--- DATASET RECORDS Enclosed Below ---

Lemma wp_filewrite_inode (s : flst S) cur lo hi f x src (Q : Z -> flst S -> Prop) : open_file s cur lo hi f x ->
  let off := f_off (ftab s).[f] in
  let n := Z.of_nat (length src) in
  f_writable (ftab s).[f] = true -> off + n <= MAXFILE * BSIZE ->
  sb_size (sb (fsys s)) < 4 * BPB -> ind_need x + 4 * chunks n <= nfree (sb (fsys s)) cur ->
  (forall s' cur' x', open_file s' cur' lo hi f x' -> f_off (ftab s').[f] = off + n ->
    idle_wrote (sb (fsys s)) cur x off src cur' x' -> wrote_through s f (f_ip (ftab s).[f]) s' -> Q n s') ->
  wp (filewrite devwrite f src) Q s.
Proof.
  intros Ho off n Hw Hmax Hsz Hfree HQ. pose proof Ho as [Hf Hty Hoff Hid]. fold off in Hoff.
  unfold filewrite. fold n. apply wp_bind, wp_aget; [done|]. rewrite Hw, Hty. cbn [negb]. apply wp_bind.
  eapply (wp_iter (fun i s' => 0 <= i <= n /\ exists cur' x', open_file s' cur' lo hi f x' /\
    f_off (ftab s').[f] = off + i /\ idle_wrote (sb (fsys s)) cur x off (take (Z.to_nat i) src) cur' x' /\
    wrote_through s f (f_ip (ftab s).[f]) s' /\ ind_need x' + 4 * chunks (n - i) <= nfree (sb (fsys s)) cur')
    (fun i => Z.to_nat (n - i))).
  2:{ split; [lia|]. exists cur, x. split; [done|]. split; [lia|]. change (take (Z.to_nat 0) src) with (@nil Z). rewrite Z.sub_0_r.
      split; [|split; [|done]].
      - split; [cbn; lia| |done]. intros o Hr. rewrite patch_none; [done|]. cbn. lia.
      - split; try done. by destruct ((ftab s).[f]). }
  2:{ lia. }
  intros i s' (Hi & cur' & x' & Ho' & Eoff & Hiw & Hwt & Hfr). destruct (Z.ltb_spec i n) as [Hlt|]; cbn [negb].
  2:{ apply wp_ret, wp_ret. replace i with n in * by lia. rewrite Z.eqb_refl. rewrite firstn_all2 in Hiw by lia.
      by apply (HQ s' cur' x'). }
  pose proof (wt_sb _ _ _ _ Hwt) as Esb. pose proof (chunks_step n i ltac:(lia)) as Hch.
  set (n1 := Z.min (n - i) wmax) in *. assert (0 < n1 <= n - i) as Hn1 by (change wmax with 1536 in *; lia).
  pose proof (chunks_nonneg (n - i - n1) ltac:(lia)).
  apply wp_bind. apply (wp_filewrite_step s' cur' lo hi f x'); rewrite ?Eoff, ?Esb; fold n n1; [done|lia|lia|done|lia|].
  intros s2 cur2 x2 Ho2 Eoff2 Hiw2 Hfr2 Hwt2. destruct (Z.ltb_spec n1 0); [lia|]. rewrite Z.eqb_refl. cbn [negb].
  apply wp_ret. split; [|lia]. split; [lia|]. exists cur2, x2. split; [done|]. split; [lia|].
  assert (f_ip (ftab s').[f] = f_ip (ftab s).[f]) as Eip by (by rewrite (wt_file _ _ _ _ Hwt)).
  split; [|split; [rewrite Eip in Hwt2; by eapply wrote_through_trans|]].
  - replace (take (Z.to_nat (i + n1)) src) with (take (Z.to_nat i) src ++ take (Z.to_nat n1) (drop (Z.to_nat i) src)).
    2:{ rewrite Z2Nat.inj_add by lia. by rewrite take_take_drop. }
    eapply idle_wrote_trans; [exact Hiw|]. rewrite length_take, Nat.min_l, Z2Nat.id by lia. exact Hiw2.
  - replace (n - (i + n1)) with (n - i - n1) by lia. lia.
Qed.

End Write.

Section Read.
Context {L : Layout} {S : Type} `{TxStore S}.
Context (devread : Z -> option (Z -> Z -> M (fsst S) (Z * list Z))).
Implicit Types (x : inode).
(* ===== verification/ProcSteps.v ===== *)
(** * Processes: the life of a process

    The changes of the process table that the functions of [proc.c] make, as steps of a system of CPUs and processes, and
    what holds after any number of them: a running process is on exactly one
    CPU, every process has a live parent to reap it, and no parent sleeps in
    [wait] while a child of it is a zombie. *)

From stdpp Require Import base tactics numbers gmap strings list sets relations.
From Stdlib Require Import ZArith Lia.
From S2P Require Import Prelude Mmu Memory Spinlock Kalloc Vm Shm Sample Sleeplock Cache Bio Log Store Fs Pipe File FileTheorems Proc.

(** ** Lookups in a table *)

Lemma find_from_some n i f j : find_from n i f = Some j -> i <= j < i + Z.of_nat n /\ f j = true /\
  forall k, i <= k < j -> f k = false.
Proof.
  revert i. induction n as [|n IH]; intros i; cbn [find_from]; [done|]. destruct (f i) eqn:E.
  - intros [= <-]. split; [lia|]. split; [done|]. intros k Hk. lia.
  - intros (H1 & H2 & H3)%IH. split; [lia|]. split; [done|]. intros k Hk.
    destruct (decide (k = i)) as [->|]; [done|]. apply H3. lia.
Qed.

Lemma find_from_none n i f : find_from n i f = None -> forall k, i <= k < i + Z.of_nat n -> f k = false.
Proof.
  revert i. induction n as [|n IH]; intros i; cbn [find_from]; [lia|]. destruct (f i) eqn:E; [done|].
  intros Hn k Hk. destruct (decide (k = i)) as [->|]; [done|]. apply (IH (i + 1)); [done|lia].
Qed.

Definition in_tab (i : Z) : Prop := 0 <= i < NPROC.

Lemma find_proc_some f j : find_proc f = Some j -> in_tab j /\ f j = true /\ forall k, 0 <= k < j -> f k = false.
Proof. intros (H1 & H2 & H3)%find_from_some. rewrite Z2Nat.id in H1 by done. split; [unfold in_tab; lia|done]. Qed.

Lemma find_proc_none f : find_proc f = None -> forall k, in_tab k -> f k = false.
Proof. intros Hn k Hk. unfold in_tab in Hk. apply (find_from_none _ _ _ Hn). rewrite Z2Nat.id by done. lia. Qed.

Lemma foldr_insert_sel (g : Z -> proc) (l : list Z) (a : arr proc) i :
  (foldr (fun i b => <[i := g i]> b) a l).[i] = if decide (i ∈ l) then g i else a.[i].
Proof.
  induction l as [|j l IH]; cbn [foldr]; [by rewrite decide_False by apply not_elem_of_nil|].
  rewrite asel_insert, IH. destruct (decide (j = i)) as [->|Hne]; [by rewrite decide_True by set_solver|].
  destruct (decide (i ∈ l)); [by rewrite decide_True by set_solver|]. by rewrite decide_False by set_solver.
Qed.

Lemma map_procs_sel g a i : in_tab i -> (map_procs g a).[i] = g a.[i].
Proof.
  intros Hi. unfold map_procs. rewrite (foldr_insert_sel (fun i => g a.[i])).
  rewrite decide_True; [done|]. apply elem_of_seqZ. unfold in_tab in Hi. lia.
Qed.

Lemma wakeup1_sel c a i : in_tab i -> (wakeup1 c a).[i] = wakeup1_proc c a.[i].
Proof. apply map_procs_sel. Qed.

Lemma map_procs_out g a i : ~ in_tab i -> (map_procs g a).[i] = a.[i].
Proof.
  intros Hi. unfold map_procs. rewrite (foldr_insert_sel (fun i => g a.[i])).
  rewrite decide_False; [done|]. rewrite elem_of_seqZ. unfold in_tab in Hi. lia.
Qed.

(** ** What the loops do to one process *)

Definition asleep_on (c : option wchan) (p : proc) : Prop := p_state p = SLEEPING /\ p_chan p = c.

#[global] Instance asleep_on_dec c p : Decision (asleep_on c p).
Proof. unfold asleep_on. apply _. Defined.

Lemma wakeup1_proc_eq c p :
  wakeup1_proc c p = if decide (asleep_on c p) then with_state RUNNABLE p else p.
Proof.
  unfold wakeup1_proc, is_state, asleep_on. repeat case_bool_decide; cbn; case_decide; try done; naive_solver.
Qed.

(** A process that may only have been woken, from sleep. *)
Definition maybe_woken (p p' : proc) : Prop :=
  p' = p \/ p_state p = SLEEPING /\ p' = with_state RUNNABLE p.

Lemma wakeup1_maybe c p : maybe_woken p (wakeup1_proc c p).
Proof. rewrite wakeup1_proc_eq. case_decide as Hs; [right; by destruct Hs|by left]. Qed.

Lemma maybe_woken_trans p q r : maybe_woken p q -> maybe_woken q r -> maybe_woken p r.
Proof. intros [->|[H1 ->]] [->|[H2 ->]]; unfold maybe_woken; auto; done. Qed.

Lemma with_parent_maybe q p p' : maybe_woken p p' -> maybe_woken (with_parent q p) (with_parent q p').
Proof. intros [->|[H ->]]; [by left|by right]. Qed.

(** The passing of children, process by process. *)
Section Reparent.
Context (me init : Z) (Hne : me <> init).

Definition handed (p : proc) : proc := if decide (p_parent p = Some me) then with_parent (Some init) p else p.

(** After the first [n] rounds. *)
Record handed_over (a b : arr proc) (n : Z) : Prop := {
  ho_proc : forall i, in_tab i -> exists p, maybe_woken (if decide (i < n) then handed a.[i] else a.[i]) p /\ b.[i] = p;
  ho_init : forall i, in_tab i -> i < n -> p_parent a.[i] = Some me -> p_state a.[i] = ZOMBIE ->
    ~ asleep_on (Some (CProc init)) b.[init]
}.

Lemma handed_woken a p : maybe_woken a p -> maybe_woken (handed a) (handed p).
Proof.
  unfold handed. intros [->|[H ->]]; [by left|]. right. cbn. case_decide; by split.
Qed.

--- End of Enclosed DATASET RECORDS ---

▶ [PROBLEM DESCRIPTION]
Of all the entries above, retype exactly the lines from the line with "pose proof (wt_sb" to the line with "(** * Processes: the life of a process", both included, and no others.

▶ [WRITTEN SOLUTION]
  pose proof (wt_sb _ _ _ _ Hwt) as Esb. pose proof (chunks_step n i ltac:(lia)) as Hch.
  set (n1 := Z.min (n - i) wmax) in *. assert (0 < n1 <= n - i) as Hn1 by (change wmax with 1536 in *; lia).
  pose proof (chunks_nonneg (n - i - n1) ltac:(lia)).
  apply wp_bind. apply (wp_filewrite_step s' cur' lo hi f x'); rewrite ?Eoff, ?Esb; fold n n1; [done|lia|lia|done|lia|].
  intros s2 cur2 x2 Ho2 Eoff2 Hiw2 Hfr2 Hwt2. destruct (Z.ltb_spec n1 0); [lia|]. rewrite Z.eqb_refl. cbn [negb].
  apply wp_ret. split; [|lia]. split; [lia|]. exists cur2, x2. split; [done|]. split; [lia|].
  assert (f_ip (ftab s').[f] = f_ip (ftab s).[f]) as Eip by (by rewrite (wt_file _ _ _ _ Hwt)).
  split; [|split; [rewrite Eip in Hwt2; by eapply wrote_through_trans|]].
  - replace (take (Z.to_nat (i + n1)) src) with (take (Z.to_nat i) src ++ take (Z.to_nat n1) (drop (Z.to_nat i) src)).
    2:{ rewrite Z2Nat.inj_add by lia. by rewrite take_take_drop. }
    eapply idle_wrote_trans; [exact Hiw|]. rewrite length_take, Nat.min_l, Z2Nat.id by lia. exact Hiw2.
  - replace (n - (i + n1)) with (n - i - n1) by lia. lia.
Qed.

End Write.

Section Read.
Context {L : Layout} {S : Type} `{TxStore S}.
Context (devread : Z -> option (Z -> Z -> M (fsst S) (Z * list Z))).
Implicit Types (x : inode).
(* ===== verification/ProcSteps.v ===== *)
(** * Processes: the life of a process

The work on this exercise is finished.